Introduction:Irish Travellers are an indigenous ethnic minority (IEM) with poor health outcomes. Whilst they constitute less than 1% of the Irish population, they account for 10% of national young adult male suicide statistics.
Methods:A rapid review of scientific publications related to mental health and suicide in Irish Travellers was undertaken following the Preferred Reporting Items for Systematic Reviews and Meta-Analysis (PRISMA) guidelines. Searches of PubMed, PsycINFO and Google Scholar were performed. Eligibility criteria included: (i) Irish Travellers/Gypsy Travellers; (ii) information on mental health/suicide/self-harm; (iii) psychosocial anthropological perspectives of mental health; (iv) publications in english. Data on studies including design, methods, participants and key findings were extracted using a spreadsheet template.
Results:From 5160 scientific references over the past 20 years, 19 papers made reference to Traveller mental health, and only 5 papers made specific data-based reference to suicide in Travellers. It was only when we qualified Travellers as being ‘Irish Travellers’ in our scientific review did we detect meaningful references to their existence as an IEM, and their health and well-being. Due to sample sizes and heterogeneity in design, results were synthesised narratively.

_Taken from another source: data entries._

(** * The v210 encoder of libavcodec (v210enc.c), embedded in Rocq

    The encoder packs planar YUV frames (8-bit 4:2:2, 8-bit 4:2:0 or 10-bit
    4:2:2) into the v210 wire format: little-endian 32-bit words that each
    hold three 10-bit fields.

    Conventions of the embedding:
    - C [int], [ptrdiff_t] and [uint32_t] values are integers of [Z]: every
      value stored into [val] is below [2^30] (see [word3_bound]), so the
      [uint32_t] never wraps, and the sizes computed from the frame
      dimensions are taken not to overflow an [int], which the library checks
      before a codec is opened ([int_stride] is the stride with every step
      checked: it is that of the model for widths up to 268435440, see
      [int_stride_in]); [/] and [%] are [Z.quot] and [Z.rem], and a division
      by 0 is undefined;
    - a plane is the array a sample pointer ranges over, given as a map from
      element offset (relative to [pic->data[i]]) to sample; a pointer into
      it is an offset;
    - the packet buffer is a list of bytes and [dst] an offset into it; a
      store outside the buffer is undefined in C and yields [None] here;
    - loops run on fuel and yield [None] when it runs out, so [Some] always
      means the loop left through its own condition. *)

From Stdlib Require Import ZArith List Lia Bool.
Import ListNotations.
Local Open Scope Z_scope.

Notation "x <- a ;; b" :=
  (match a with Some x => b | None => None end)
  (at level 61, a at next level, right associativity).

(** ** Memory *)

Definition plane := Z -> Z.

(** [l[n] = b], defined inside the list only. *)
Fixpoint upd (l : list Z) (n : nat) (b : Z) : list Z :=
  match l, n with
  | [], _ => []
  | _ :: t, O => b :: t
  | x :: t, S k => x :: upd t k b
  end.

Definition store8 (buf : list Z) (off : Z) (b : Z) : option (list Z) :=
  if (0 <=? off) && (off <? Z.of_nat (length buf))
  then Some (upd buf (Z.to_nat off) b)
  else None.

(** Modelled from the spec: [AV_WL32] of libavutil/intreadwrite.h is not among
    the sources; the spec fixes it as the little-endian store of a 32-bit
    word, least significant byte first. *)
Definition le32 (w : Z) : list Z :=
  [Z.land w 255; Z.land (Z.shiftr w 8) 255;
   Z.land (Z.shiftr w 16) 255; Z.land (Z.shiftr w 24) 255].

Definition AV_WL32 (buf : list Z) (p : Z) (w : Z) : option (list Z) :=
  b1 <- store8 buf p (Z.land w 255) ;;
  b2 <- store8 b1 (p + 1) (Z.land (Z.shiftr w 8) 255) ;;
  b3 <- store8 b2 (p + 2) (Z.land (Z.shiftr w 16) 255) ;;
  store8 b3 (p + 3) (Z.land (Z.shiftr w 24) 255).

Fixpoint memset_bytes (n : nat) (buf : list Z) (p : Z) (c : Z)
  : option (list Z) :=
  match n with
  | O => Some buf
  | S k => b <- store8 buf p c ;; memset_bytes k b (p + 1) c
  end.

(** [memset(p, c, n)]: [n] is converted to [size_t], so a negative [int]
    would ask for more bytes than any buffer holds. *)
Definition memset (buf : list Z) (p : Z) (c : Z) (n : Z) : option (list Z) :=
  if n <? 0 then None else memset_bytes (Z.to_nat n) buf p (Z.land c 255).

(** ** Clipping *)

(** Modelled from the spec: [av_clip] of libavutil/common.h is not among the
    sources; the spec gives [clip(v) = max(lo, min(hi, v))]. *)
Definition av_clip (a amin amax : Z) : Z := Z.max amin (Z.min amax a).

Definition CLIP (x : Z) : Z := av_clip x 4 1019.
Definition CLIP8 (x : Z) : Z := av_clip x 1 254.

(** ** Loops *)

(** [for (; cond(i); i = next(i)) body], returning the final [i] too. *)
Fixpoint for_loop {S : Type} (fuel : nat) (cond : Z -> bool) (next : Z -> Z)
    (body : Z -> S -> option S) (i : Z) (s : S) : option (Z * S) :=
  match fuel with
  | O => None
  | Datatypes.S k =>
      if cond i
      then s' <- body i s ;; for_loop k cond next body (next i) s'
      else Some (i, s)
  end.

(** Fuel for a loop counting from [lo] up to [hi]. *)
Definition fuel_for (lo hi : Z) : nat := S (Z.to_nat (hi - lo)).

(** ** Local variables of the packing code *)

Record state := mkState {
  st_y : Z; st_u : Z; st_v : Z;   (* sample pointers *)
  st_val : Z;                     (* uint32_t val *)
  st_dst : Z;                     (* output pointer *)
  st_buf : list Z                 (* the packet buffer *)
}.

(** The pointer variable a macro argument names. *)
Inductive ptr := Py | Pu | Pv.

Section Planes.

(** The arrays behind [y], [u] and [v]. *)
Variables Yp Up Vp : plane.

(** [*p++] *)
Definition deref_inc (p : ptr) (s : state) : Z * state :=
  match p with
  | Py => (Yp (st_y s),
           mkState (st_y s + 1) (st_u s) (st_v s) (st_val s) (st_dst s)
             (st_buf s))
  | Pu => (Up (st_u s),
           mkState (st_y s) (st_u s + 1) (st_v s) (st_val s) (st_dst s)
             (st_buf s))
  | Pv => (Vp (st_v s),
           mkState (st_y s) (st_u s) (st_v s + 1) (st_val s) (st_dst s)
             (st_buf s))
  end.

Definition set_val (x : Z) (s : state) : state :=
  mkState (st_y s) (st_u s) (st_v s) x (st_dst s) (st_buf s).

(** [AV_WL32(dst, val); dst += 4;] *)
Definition flush_val (s : state) : option state :=
  b <- AV_WL32 (st_buf s) (st_dst s) (st_val s) ;;
  Some (mkState (st_y s) (st_u s) (st_v s) (st_val s) (st_dst s + 4) b).
(** * A shallow embedding of [main.py], the channel-to-menu Telegram bot

    The script keeps a JSON file of media records, fills it from posts of one
    channel and serves it as a paginated inline menu.  This file embeds the
    script's functions in Rocq and proves the properties its specification
    states about them.

    Conventions of the embedding:
    - a Python [int] is a [Z]; a Python [str] is a [string] holding its UTF-8
      bytes (so ["play:"], [":"] and decimal digits are single characters);
    - a record of the store is a Python [dict]: a [gmap string pyval], whose
      values are the strings and integers the script writes.  A backing file
      whose list holds anything else (nested values, floats, elements that
      are not objects) is outside the model;
    - every function of the script runs in the monad [M], which threads the
      [world] (the backing file, what the environment allows, and the calls
      made so far on the platform client) and may raise a Python exception;
    - the environment decides whether the backing file can be opened for
      writing and whether a document can be delivered, the two failures the
      script catches.  The other calls on the platform client are recorded
      and taken to succeed; a write that fails half-way is not modelled. *)

From Stdlib Require Import ZArith Ascii String List.
From stdpp Require Import base tactics option list strings pretty gmap.

Local Open Scope string_scope.
Local Open Scope Z_scope.
Local Open Scope list_scope.

(** ** Python values *)

(** The values held by the fields of a record: [main.py] writes strings
    ([id], [title], [file_id]) and integers ([msg_id]). *)
Inductive pyval : Type :=
  | PInt (n : Z)
  | PStr (s : string).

Discussion:This paper draws together strands from the disciplines of psycho/socio/anthropological perspectives to gain deeper insights into mental health and suicide in Irish Travellers. In a knowledge vacuum, it behoves the scientific community to explain the value of scientific research and rigour to both policymakers as well as Travellers, shifting the existing discourse towards new knowledge and understanding around mental health and suicide in Travellers.